Or he can write 0.3. Note the decimal point. You can write 3/10. This
is a common convention:

sage: mathematica('0.3^1000')
1.3220708194807853*^-523

sage: maxima('0.3^1000')
0.0

sage: maxima('0.3^100')
5.153775207320102e-53

sage: maple('0.3^1000;')
.1322070819e-522

sage: matlab('0.3^1000')
0

sage: matlab('0.3^100')
5.1538e-53


> I shouldn't have to solve my problem by hand before feeding it
> to SAGE just to get the correct answer.

No, you shouldn't. You should either learn about or avoid floating
point numbers.

- Robert

Michael Orlitzky

unread,
Nov 4, 2009, 2:55:01 PM11/4/09
to sage-s...@googlegroups.com
Robert Bradshaw wrote:
>
>
> Technically, your matrix does not contain integer multiples of 0.1, it
> contains approximations to integer multiples of 0.1, represented base
> 2, truncated to 53 bits of precision.
>
> sage: (0.1).exact_rational()
> 3602879701896397/36028797018963968
>
> As you pointed out, you could do this over the rationals (where they
> are actual integer multiples of 0.1) and it works fine. Doing it with
> floating point numbers introduces rounding error, whence the
> discrepancy. I would highly recommend
>
> http://docs.sun.com/source/806-3568/ncg_goldberg.html
>
> at least the first couple of sections.
>

So when I'm done reading that 76-page document, I'll be able to do my
linear algebra homework? I happen to have read it before, but it's an
absurd thing to expect of end users.

Furthermore, my knowledge of floating point arithmetic in no way lead me
to believe that SAGE would use it in lieu of the alternatives.

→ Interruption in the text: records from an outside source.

Lemma fmtstr_ok m o value flags min max :
  out_ok maxlen o → post (prints o) fault_ok (fmtstr m maxlen o value flags min max).
Proof.
  intros Ho. unfold fmtstr. eapply post_bind.
  { eapply post_mono; [apply str_length_at|intros n Hn; exact Hn|]. intros f ->. by left. }
  intros n [Hend Hn]. eapply post_bind; [apply int_chk_post; by right|]. intros pl [-> _]. cbv zeta.
  set (p0 := if flag flags DP_F_MINUS then _ else _).
  destruct (pad_loop_ok (S (Z.to_nat (Z.abs p0))) max 1 o p0 0) as (o1 & p1 & c1 & -> & He1 & Hp1);
    [done|by left|lia|]. cbn [mbind res_bind].
  destruct (text_loop_ok (str_fuel m + 7) max (str_at m value) n o1 c1) as (o2 & c2 & -> & He2);
    [by eapply prints_ok|done|done|]. cbn [mbind res_bind].
  destruct (pad_loop_ok (S (Z.to_nat (Z.abs p0))) max (-1) o2 p1 c2) as (o3 & p3 & c3 & -> & He3 & _);
    [by eapply prints_ok, prints_trans|by right|lia|]. cbn.
  eauto using prints_trans.
Qed.

End strings.

(** ** The format loop *)

Section loop.
Variables (fmt junk : list Z) (maxlen : Z).
Variable fmtfp : out_t → Z → Z → Z → Z → Z → res out_t.
Variable o0 : out_t.
Context (Hfmt : Forall (λ x, 1 ≤ x < 256) fmt) (Hlast : last fmt ≠ Some 119) (Hjunk : length junk = 20%nat)
  (Hmaxlen : 0 ≤ maxlen < 4294967296) (Hout : out_ok maxlen o0)
  (Hfp : ∀ o lo hi min max flags, out_ok maxlen o →
           post (prints maxlen o) fault_ok (fmtfp o lo hi min max flags)).

Abbreviation format := (Str.lit fmt).
Abbreviation len := (Z.of_nat (length fmt)).

(** The loop invariant: [ch] is the character before [dp_pos]. *)
Record dgood (d : dp_t) : Prop := {
  dg_pos : 0 ≤ dp_pos d ≤ len + 1;
  dg_end : dp_pos d = len + 1 → dp_ch d = 0;
  dg_w : dp_ch d = 119 → dp_pos d < len;
  dg_state : 0 ≤ dp_state d ≤ 7;
  dg_min : dp_min d < 2147483648;
  dg_max : dp_max d < 2147483648;
  dg_out : prints maxlen o0 (dp_out d);
}.

(** Every turn reads a character or moves to a later state. *)
Definition progress (d d' : dp_t) : Prop :=
  dp_pos d < dp_pos d' ∨ (dp_pos d = dp_pos d' ∧ dp_state d < dp_state d').

Lemma s8_of_fmt x : 1 ≤ x < 256 → s8 x ≠ 0 ∧ (s8 x = 119 → x = 119).
Proof. intros Hx. unfold s8. case_test; split; mlia. Qed.

(** Reading on, as long as the terminator has not been read. *)
Lemma next_char_post d (P : dp_t → Prop) R :
  0 ≤ dp_pos d ≤ len →
  (∀ c, (dp_pos d = len → c = 0) → (c = 119 → dp_pos d + 1 < len) →
     P (Dp (dp_pos d + 1) c (dp_state d) (dp_flags d) (dp_min d) (dp_max d) (dp_cflags d)
           (dp_args d) (dp_out d) (dp_mem d))) →
  post P R (next_char format d).
Proof.
  intros Hp HP. unfold next_char, Str.lit.
  destruct (decide (dp_pos d = len)) as [He|He].
  - rewrite aget_mid by done. cbn. apply HP; [done|]. done.
  - destruct (lookup_lt_is_Some_2 fmt (Z.to_nat (dp_pos d))) as [x Hx]; [lia|].
    assert (aget (fmt ++ [0]) (dp_pos d) = Ok x) as ->.
    { apply aget_Ok. split; [lia|]. by apply lookup_app_l_Some. }
    cbn. rewrite Forall_lookup in Hfmt. destruct (s8_of_fmt x (Hfmt _ _ Hx)) as [Hx0 Hx1].
    apply HP; [lia|]. intros ->%Hx1.
    destruct (decide (dp_pos d + 1 = len)) as [Hl|]; [|lia]. destruct Hlast.
    rewrite last_lookup. rewrite <- Hx. f_equal. lia.
Qed.

Lemma pos_before d : dgood d → dp_ch d ≠ 0 → 0 ≤ dp_pos d ≤ len.
Proof.
  intros [Hp He _ _ _ _ _] Hc. destruct (decide (dp_pos d = len + 1)); [by rewrite He in Hc|lia].
Qed.

(** What a step has to show. *)
Definition step_ok (d : dp_t) (r : res dp_t) : Prop :=
  post (λ d', dgood d' ∧ progress d d') fault_ok r.

Ltac states := unfold DP_S_DEFAULT, DP_S_FLAGS, DP_S_MIN, DP_S_DOT, DP_S_MAX, DP_S_MOD, DP_S_CONV, DP_S_DONE in *.

Ltac rebuild := states; split; [split; cbn in *; try done; try lia; eauto using prints_trans|unfold progress; cbn; lia].

Lemma out_of d : dgood d → out_ok maxlen (dp_out d).
Proof. intros Hd. eapply prints_ok; [done|apply Hd]. Qed.

Lemma printch_post d c (P : dp_t → Prop) R :
  out_ok maxlen (dp_out d) → (∀ o, prints maxlen (dp_out d) o → P (set_out d o)) →
  post P R (printch maxlen d c).
Proof.
  intros Ho HP. unfold printch. destruct (outch_prints maxlen (dp_out d) c Ho) as (o' & -> & He). by apply HP.
Qed.

Lemma default_ok d : dgood d → dp_ch d ≠ 0 → dp_state d = 0 → step_ok d (dp_default format maxlen d).
Proof.
  intros Hd Hc Hs. pose proof (pos_before d Hd Hc) as Hp. destruct Hd as [H1 H2 H3 H4 H5 H6 H7].
  unfold step_ok, dp_default. case_test.
  - cbn [mbind res_bind]. apply next_char_post; [done|]. intros c He Hw. rebuild.
  - eapply (post_bind (λ d', ∃ o, d' = set_out d o ∧ prints maxlen (dp_out d) o)).
    + apply printch_post; [by eapply prints_ok|eauto].
    + intros d' (o & -> & He). apply next_char_post; [done|]. intros c Hce Hcw. rebuild.
Qed.

Lemma flag_char_ok d : dgood d → dp_ch d ≠ 0 → dp_state d = 1 → step_ok d (dp_flag_char format d).
Proof.
  intros Hd Hc Hs. pose proof (pos_before d Hd Hc) as Hp. destruct Hd as [H1 H2 H3 H4 H5 H6 H7].
  unfold step_ok, dp_flag_char.
  repeat (case_test; [apply next_char_post; [done|]; intros c He Hw; rebuild|]). cbn. rebuild.
Qed.

(** [d] with other arguments. *)
Definition set_args (d : dp_t) (args : list Z) : dp_t :=
  Dp (dp_pos d) (dp_ch d) (dp_state d) (dp_flags d) (dp_min d) (dp_max d) (dp_cflags d) args (dp_out d) (dp_mem d).

Lemma va_arg_bind {B} d (k : Z * dp_t → res B) (P : B → Prop) :
  (∀ w args, post P fault_ok (k (w, set_args d args))) → post P fault_ok (va_arg d ≫= k).
Proof. intros HP. unfold va_arg. destruct (dp_args d); cbn; [by left|apply HP]. Qed.

Lemma va_double_bind {B} d (k : Z * Z * dp_t → res B) (P : B → Prop) :
  (∀ lo hi args, post P fault_ok (k (lo, hi, set_args d args))) → post P fault_ok (va_double d ≫= k).
Proof.
  intros HP. unfold va_double, va_arg.
  destruct (dp_args d) as [|lo [|hi args]]; cbn; [by left|by left|apply (HP lo hi args)].
Qed.

Lemma s32_max z : s32 z < 2147483648.
Proof. pose proof (s32_range z). lia. Qed.

Lemma min_char_ok d : dgood d → dp_ch d ≠ 0 → dp_state d = 2 → step_ok d (dp_min_char format d).
Proof.
  intros Hd Hc Hs. pose proof (pos_before d Hd Hc) as Hp. destruct Hd as [H1 H2 H3 H4 H5 H6 H7].
  unfold step_ok, dp_min_char. case_match.
  { eapply post_bind; [apply int_chk_post; by right|]. intros v [-> Hv].
    eapply post_bind; [apply int_chk_post; by right|]. intros v [-> Hv'].
    apply next_char_post; [done|]. intros c He Hw. rebuild. }
  case_test; [|cbn; rebuild].
  apply va_arg_bind. intros w args. pose proof (s32_max w).
  eapply (post_bind (λ d', dgood d' ∧ dp_pos d < dp_pos d')).
  - apply next_char_post; [done|]. intros c He Hw. split; [split; cbn in *; try done; lia|cbn in *; lia].
  - intros d' [Hd' Hpos]. cbn. split; [|left; cbn; lia]. destruct Hd'. states; split; cbn; try done; lia.
Qed.

Lemma dot_ok d : dgood d → dp_ch d ≠ 0 → dp_state d = 3 → step_ok d (dp_dot format d).
Proof.
  intros Hd Hc Hs. pose proof (pos_before d Hd Hc) as Hp. destruct Hd as [H1 H2 H3 H4 H5 H6 H7].
  unfold step_ok, dp_dot. case_test; [|cbn; rebuild].
  apply next_char_post; [done|]. intros c He Hw. rebuild.
Qed.

Lemma max_char_ok d : dgood d → dp_ch d ≠ 0 → dp_state d = 4 → step_ok d (dp_max_char format d).
Proof.
  intros Hd Hc Hs. pose proof (pos_before d Hd Hc) as Hp. destruct Hd as [H1 H2 H3 H4 H5 H6 H7].
  unfold step_ok, dp_max_char. case_match.
  { eapply post_bind; [apply int_chk_post; by right|]. intros v [-> Hv].
    eapply post_bind; [apply int_chk_post; by right|]. intros v [-> Hv'].
    apply next_char_post; [done|]. intros c He Hw. rebuild. }
  case_test; [|cbn; rebuild].
  apply va_arg_bind. intros w args. pose proof (s32_max w).
  eapply (post_bind (λ d', dgood d' ∧ dp_pos d < dp_pos d')).
  - apply next_char_post; [done|]. intros c He Hw. split; [split; cbn in *; try done; lia|cbn in *; lia].
  - intros d' [Hd' Hpos]. cbn. split; [|left; cbn; lia]. destruct Hd'. states; split; cbn; try done; lia.
Qed.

> It's messy the instant you type it in with decimal points

Not the end user's fault.


> it starts using floating point numbers internally.

I didn't tell it to do that.


> In your case I would recommend staying away from linear algebra over
> inexact fields (like the reals) and do everything exactly until you
> have a good sense of how rounding errors can be controlled, especially
> if you're dealing with possibly singular matrices (which are ill
> conditioned as indicated above). If you want exact answers, work over
> an exact ring, and the (well known) issues of rounding errors won't
> bite you like this.
>

Ok, but (assuming it can be done) how do you propose I convert my
problem to an exact field? By hand? If only there were some sort of
program...


> Eventually, using floating point, they're going to give incorrect
> results. It's unclear whether its better to have consistent failure
> right away, or work for some simple cases but give bad results later on.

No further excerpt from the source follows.